Shinzo Abe foi primeiro-ministro do Japão de 2012 a 2020, quando renunciou por razões de saúde. Ontem, às 23h30 da noite (hoje, 11h30, no horário de Brasília), estava dando um discurso em apoio à eleição de seus aliados na cidade de Nara quando Tetsuya Yamagami lhe desferiu três tiros de espingarda pelas costas, acertando-o com dois. Ao menos um atravessou seu peito. Yamagami foi desarmado e preso no local.
Logo em seguida, vieram mais notícias mórbidas pela NHK: o primeiro-ministro sofreu falência cardiorrespiratória. No Japão, este diagnóstico costuma ser usado para antecipar respeitosamente uma declaração formal de morte enquanto não houve exame por um médico legista.

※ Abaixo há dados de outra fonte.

(** C9. When the customer has both a non-empty email and a non-empty phone,
    the open/closed notifier prints the email confirmation and nothing else:
    the SMS line is not among what it prints. *)
Theorem notify_customer_email_takes_precedence :
  forall (customer_data : CustomerData) (contact : ContactInfo) (e p : string)
         (env : Env) (w : World),
    contact_info customer_data = Some contact ->
    email contact = Some e -> e <> "" ->
    phone contact = Some p -> p <> "" ->
    exists lines,
      OpenClose.NotifyCustomer.notify_customer customer_data env w
      = (Return tt, printed w lines)
      /\ lines = [email_line (Some e)]
      /\ forall phone_number, ~ In (sms_line phone_number) lines.
Proof.
  intros cd c e p env w Hc He Hne Hp Hnp.
  exists [email_line (Some e)]. split; [|split; [reflexivity|]].
  - rewrite <- He. apply notify_customer_email_branch; [assumption|].
    rewrite He. simpl. now apply truthy_str_true.
  - intros q [H|[]]. now apply email_line_is_not_sms_line in H.
Qed.

Lemma notify_customer_email_takes_precedence_witness :
  exists lines,
    OpenClose.NotifyCustomer.notify_customer customer_data_with_both accepting_env empty_world
    = (Return tt, printed empty_world lines)
    /\ lines = [email_line (Some "example@mail.com")]
    /\ forall phone_number, ~ In (sms_line phone_number) lines.
Proof.
  apply (@notify_customer_email_takes_precedence customer_data_with_both
           (mk_ContactInfo (Some "example@mail.com") (Some "1234567890"))
           "example@mail.com" "1234567890" accepting_env empty_world);
    solve [reflexivity | discriminate].
Defined.

(** ** Recurrence setup *)

(** C6. When the four gateway operations of [setup_recurrence] succeed and
    the subscription has a first item, the response carries that item's unit
    price as its amount (with the subscription's status and identifier).  The
    requested amount plays no part: another amount in the request gives the
    same run. *)
Theorem setup_recurrence_reports_unit_price :
  forall (customer_data : CustomerData) (payment_data : PaymentData) (env : Env) (w : World)
         (contact : ContactInfo) (customer : Customer) (payment_method : PaymentMethod)
         (subscription : Subscription) (unit_amount : Z) (rest : list Z),
    let price_id := getenv env "STRIPE_PRICE_ID" in
    let w1 := set_stripe_api_key w (getenv env "STRIPE_SECRET_KEY") in
    let w2 := sent w1 (Customer_create (email contact)) in
    let w3 := sent w2 (PaymentMethod_attach (source payment_data) (customer_id customer)) in
    let w4 := sent w3 (Customer_modify (customer_id customer)
                         (payment_method_id payment_method)) in
    let w5 := sent w4 (Subscription_create (customer_id customer) price_id) in
    contact_info customer_data = Some contact ->
    gw_Customer_create env w1 (email contact) = Return customer ->
    gw_PaymentMethod_attach env w2 (source payment_data) (customer_id customer)
    = Return payment_method ->
    gw_Customer_modify env w3 (customer_id customer) (payment_method_id payment_method)
    = Return tt ->
    gw_Subscription_create env w4 (customer_id customer) price_id = Return subscription ->
    subscription_items subscription = unit_amount :: rest ->
    ISP.ProcessPayment.setup_recurrence customer_data payment_data env w
    = (Return (mk_PaymentResponse (subscription_status subscription) unit_amount
                 (Some (subscription_id subscription))
                 (Some "Recurrence payment successful")),
       printed w5 ["Recurrence payment successful"])
    /\ forall other_amount,
         ISP.ProcessPayment.setup_recurrence customer_data
           (mk_PaymentData other_amount (source payment_data)) env w
         = ISP.ProcessPayment.setup_recurrence customer_data payment_data env w.
Proof.
  intros cd pd env w contact customer pm sub u rest price_id w1 w2 w3 w4 w5
    Hc Hcust Hpm Hmod Hsub Hitems.
  split.
  - unfold ISP.ProcessPayment.setup_recurrence,
      ISP.ProcessPayment.__attach_payment_method,
      ISP.ProcessPayment.__set_default_payment_method,
      ISP.ProcessPayment.first_unit_amount, contact_email.
    unfold_py. rewrite Hc.
    fold w1. rewrite Hcust.
    fold w2. rewrite Hpm.
    fold w3. rewrite Hmod.
    fold w4. fold price_id. rewrite Hsub.
    rewrite Hitems. reflexivity.
  - intros a. destruct pd as [a0 s]. reflexivity.
Qed.

Lemma setup_recurrence_reports_unit_price_witness :
  ISP.ProcessPayment.setup_recurrence customer_data_with_email payment_data_500
    accepting_env empty_world
  = (Return (mk_PaymentResponse "active" 1500 (Some "sub_1")
               (Some "Recurrence payment successful")),
     mk_World ["Recurrence payment successful"] [] (Some "sk_test_123")
       [Customer_create (Some "example@mail.com");
        PaymentMethod_attach "tok_mastercard" "cus_1";
        Customer_modify "cus_1" "tok_mastercard";
        Subscription_create "cus_1" (Some "price_123")] 0)
  /\ 1500%Z <> amount payment_data_500.
Proof.
  split; [|discriminate].
  apply (@setup_recurrence_reports_unit_price customer_data_with_email payment_data_500
           accepting_env empty_world
           (mk_ContactInfo (Some "example@mail.com") None)
           (mk_Customer "cus_1") (mk_PaymentMethod "tok_mastercard")
           (mk_Subscription "active" "sub_1" [1500%Z]) 1500%Z []);
    reflexivity.
Defined.

(** ** Gateway failures during a charge *)

Lemma isp_process_transaction_catches
    (customer_data : CustomerData) (payment_data : PaymentData) (env : Env) (w : World)
    (e : exn) :
  charge_rejected customer_data payment_data env w e ->
  isinstance e StripeError = true ->
  ISP.ProcessPayment.process_transaction customer_data payment_data env w
  = (Return (failed_response e),
     printed (sent (keyed env w) (charge_call customer_data payment_data))
       ["Payment failed: " ++ exn_str e]).
Proof.
  intros Hrej Hcls. unfold charge_rejected in Hrej.
  unfold ISP.ProcessPayment.process_transaction. unfold_py.
  fold (keyed env w). rewrite Hrej, Hcls. reflexivity.
Qed.

Lemma liskov_process_transaction_reraises
    (customer_data : CustomerData) (payment_data : PaymentData) (env : Env) (w : World)
    (e : exn) :
  charge_rejected customer_data payment_data env w e ->
  isinstance e StripeError = true ->
  Liskov.ProcessPayment.process_transaction customer_data payment_data env w
  = (Raise e,
     printed (sent (keyed env w) (charge_call customer_data payment_data))
       ["Payment failed: " ++ exn_str e]).
Proof.
  intros Hrej Hcls. unfold charge_rejected in Hrej.
  unfold Liskov.ProcessPayment.process_transaction. unfold_py.
  fold (keyed env w). rewrite Hrej, Hcls. reflexivity.
Qed.

Lemma StripeError_is_Exception (e : exn) :
  isinstance e StripeError = true -> isinstance e Exception = true.
Proof.
  unfold isinstance. destruct (exn_class_of e); simpl; congruence.
Qed.

Lemma validation_passes_run
    (customer_data : CustomerData) (payment_data : PaymentData) (env : Env) (w : World) :
  ~ invalid_customer customer_data ->
  ~ invalid_payment payment_data ->
  ValidateData.validate_customer_data customer_data env w = (Return tt, w)
  /\ ValidatePaymentData.validate_payment_data payment_data env w = (Return true, w).
Proof.
  intros Hc Hp. split.
  - destruct (validate_customer_data_cases customer_data env w) as [[H _]|[_ H]];
      [contradiction | exact H].
  - destruct (validate_payment_data_cases payment_data env w) as [[H _]|[_ H]];
      [contradiction | exact H].
Qed.

(** C1, as amended.  On validated input, when the gateway answers the charge
    with a [StripeError]:
    - in the ISP variant the charge executor catches it and returns the
      response with status ["payment_failed"] and amount [0]; once the
      notifier and the log write have completed, [process_payments] returns
      that response, and the log file has the three lines of the failed
      charge;
    - in the Liskov variant the charge executor raises it again, and
      [process_payments] raises it to the caller after its diagnostic. *)
Theorem process_payments_on_gateway_failure :
  forall (customer_data : CustomerData) (payment_data : PaymentData) (env : Env) (w : World)
         (e : exn),
    ~ invalid_customer customer_data ->
    ~ invalid_payment payment_data ->
    charge_rejected customer_data payment_data env w e ->
    isinstance e StripeError = true ->
    let w_charged :=
      printed (sent (keyed env w) (charge_call customer_data payment_data))
        ["Payment failed: " ++ exn_str e] in
    (forall (notifier : ISP.Notify) refund recurrence (w_notified : World),
        ISP.notify_customer notifier customer_data env w_charged = (Return tt, w_notified) ->
        open_append env w_notified = None ->
        exists w',
          ISP.process_payments
            (ISP.mk_PaymentService ISP.ProcessPayment.as_processor notifier refund recurrence)
            payment_data customer_data env w
          = (Return (failed_response e), w')
          /\ status (failed_response e) = "payment_failed"
          /\ response_amount (failed_response e) = 0%Z
          /\ transactions_log w'
             = List.app (transactions_log w_notified)
                 [name customer_data ++ " paid " ++ str_int (amount payment_data);
                  "Transaction ID: None";
                  "Status: payment_failed"])
    /\ (forall (notifier : Liskov.Notify),
          Liskov.process_payments
            (Liskov.mk_PaymentService Liskov.ProcessPayment.new notifier)
            payment_data customer_data env w
          = (Raise e, printed w_charged ["Error processing payment: " ++ exn_str e])).
Proof.
  intros cd pd env w e Hc Hp Hrej Hcls w_charged.
  destruct (validation_passes_run env w Hc Hp) as [Hvc Hvp].
  split.
  - intros nt rf rc w3 Hnt Hopen.
    unfold ISP.process_payments, try_except, bind at 1 2 3 4 5; simpl.
    rewrite Hvc, Hvp.
    rewrite (isp_process_transaction_catches Hrej Hcls).
    fold w_charged. rewrite Hnt.
    unfold ISP.LogTransaction.log_transaction. unfold_py. rewrite Hopen. simpl.
    eexists. split; [reflexivity|].
    repeat split. simpl. rewrite <- !app_assoc. reflexivity.
  - intros nt.
    unfold Liskov.process_payments, try_except, bind at 1 2 3 4 5; simpl.
    rewrite Hvc, Hvp.
    rewrite (liskov_process_transaction_reraises Hrej Hcls).
    rewrite (StripeError_is_Exception _ Hcls). reflexivity.
Qed.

O Japão tem uma das políticas de desarmamento civil mais rigorosas e eficazes do mundo, o que deixa muito a pensar para desarmamentistas.
Para nós, enquanto colaborador estratégico do imperialismo estado-unidense, Abe encarnou os ideais do inimigo nobre e respeitável. Seu avô foi o estadista imperial Nobusuke Kishi, que combateu os interesses empresariais na Manchúria em favor dos interesses estatais japoneses. Seu pai foi Shintaro Abe, a quem sucedeu na liderança do Conselho de Análise Política de Seiwa, facção parlamentar nacionalista do Partido Liberal Democrata. Estreitou relações simultaneamente com os EUA e com seus vizinhos, a fim de favorecer a remilitarização do Japão.
A retórica de Abe contra a Rússia e a China se tornou extremamente inflamada neste ano, chegando subitamente à classificação da operação militar especial russa como “imperdoável” e à sugestão de uma defesa ostensiva de Taiwan pelos EUA. Por outro lado, sempre compreendeu que o Japão não tem nada a vencer intervindo na Ucrânia, tomando a atuação da Rússia na região mais como um desvelamento de sua política externa. Chegou a comparar Putin com o controverso daimiô (senhor feudal) japonês Oda Nobunaga, “um extremo pragmatista, que fundamentalmente acredita no poder”.
Vale a pena buscar entender Abe através de paralelos com as posições diplomáticas hostis do primeiro-ministro Fumio Kishida, do Kouchikai, facção do Partido Liberal Democrata por um lado mais moderada em relação à remilitarização do Japão e à pressão geral sobre a China, e por outro mais disposta a expandir a pressão sobre a Rússia para além dos conflitos no Pacífico. Em suma, sua facção é mais interessada na submissão do país aos interesses ocidentais, até mesmo em sua relativa calmaria em relação à China. Afinal, por força do Tratado de Cooperação Mútua e Segurança, os Estados Unidos seriam obrigados a intervir.
Kishida afirmou que o Japão estava pronto para colaborar com a OTAN e a União Europeia na questão ucraniana, sendo um dos únicos países fora da América do Norte e da Europa a serem classificados como hostis pela Rússia. O jornal japonês Sankei Shimbun anunciou que o país enviaria um militar para Taiwan. Fragatas russas e chinesas começaram a navegar águas próximas às Ilhas Diaoyu, região disputada entre o Japão e a China na qual barcos chineses não eram vistos desde 2016. Enfim, Kishida sugeriu um teto internacional para a importação de petróleo e gás chineses, o que a Rússia respondeu com restrições à pesca nas Ilhas Curilas do Sul, disputadas entre ambos os países, e a suspensão de acordos energéticos.
Evidentemente, o comportamento de Kishida passou a preocupar tanto a Rússia e a China quanto setores da sociedade japonesa que acreditam que estratégias mais diplomáticas possam trazer maiores benefícios econômicos e de segurança nacional. Se foi a ação de um desses setores ou de um lobo solitário, talvez saibamos em breve.
Aqui, como os japoneses, respeitamos os mortos. Que a memória de Shinzo Abe seja eterna.
P.S.: Horas após a conclusão deste texto, a morte foi confirmada oficialmente.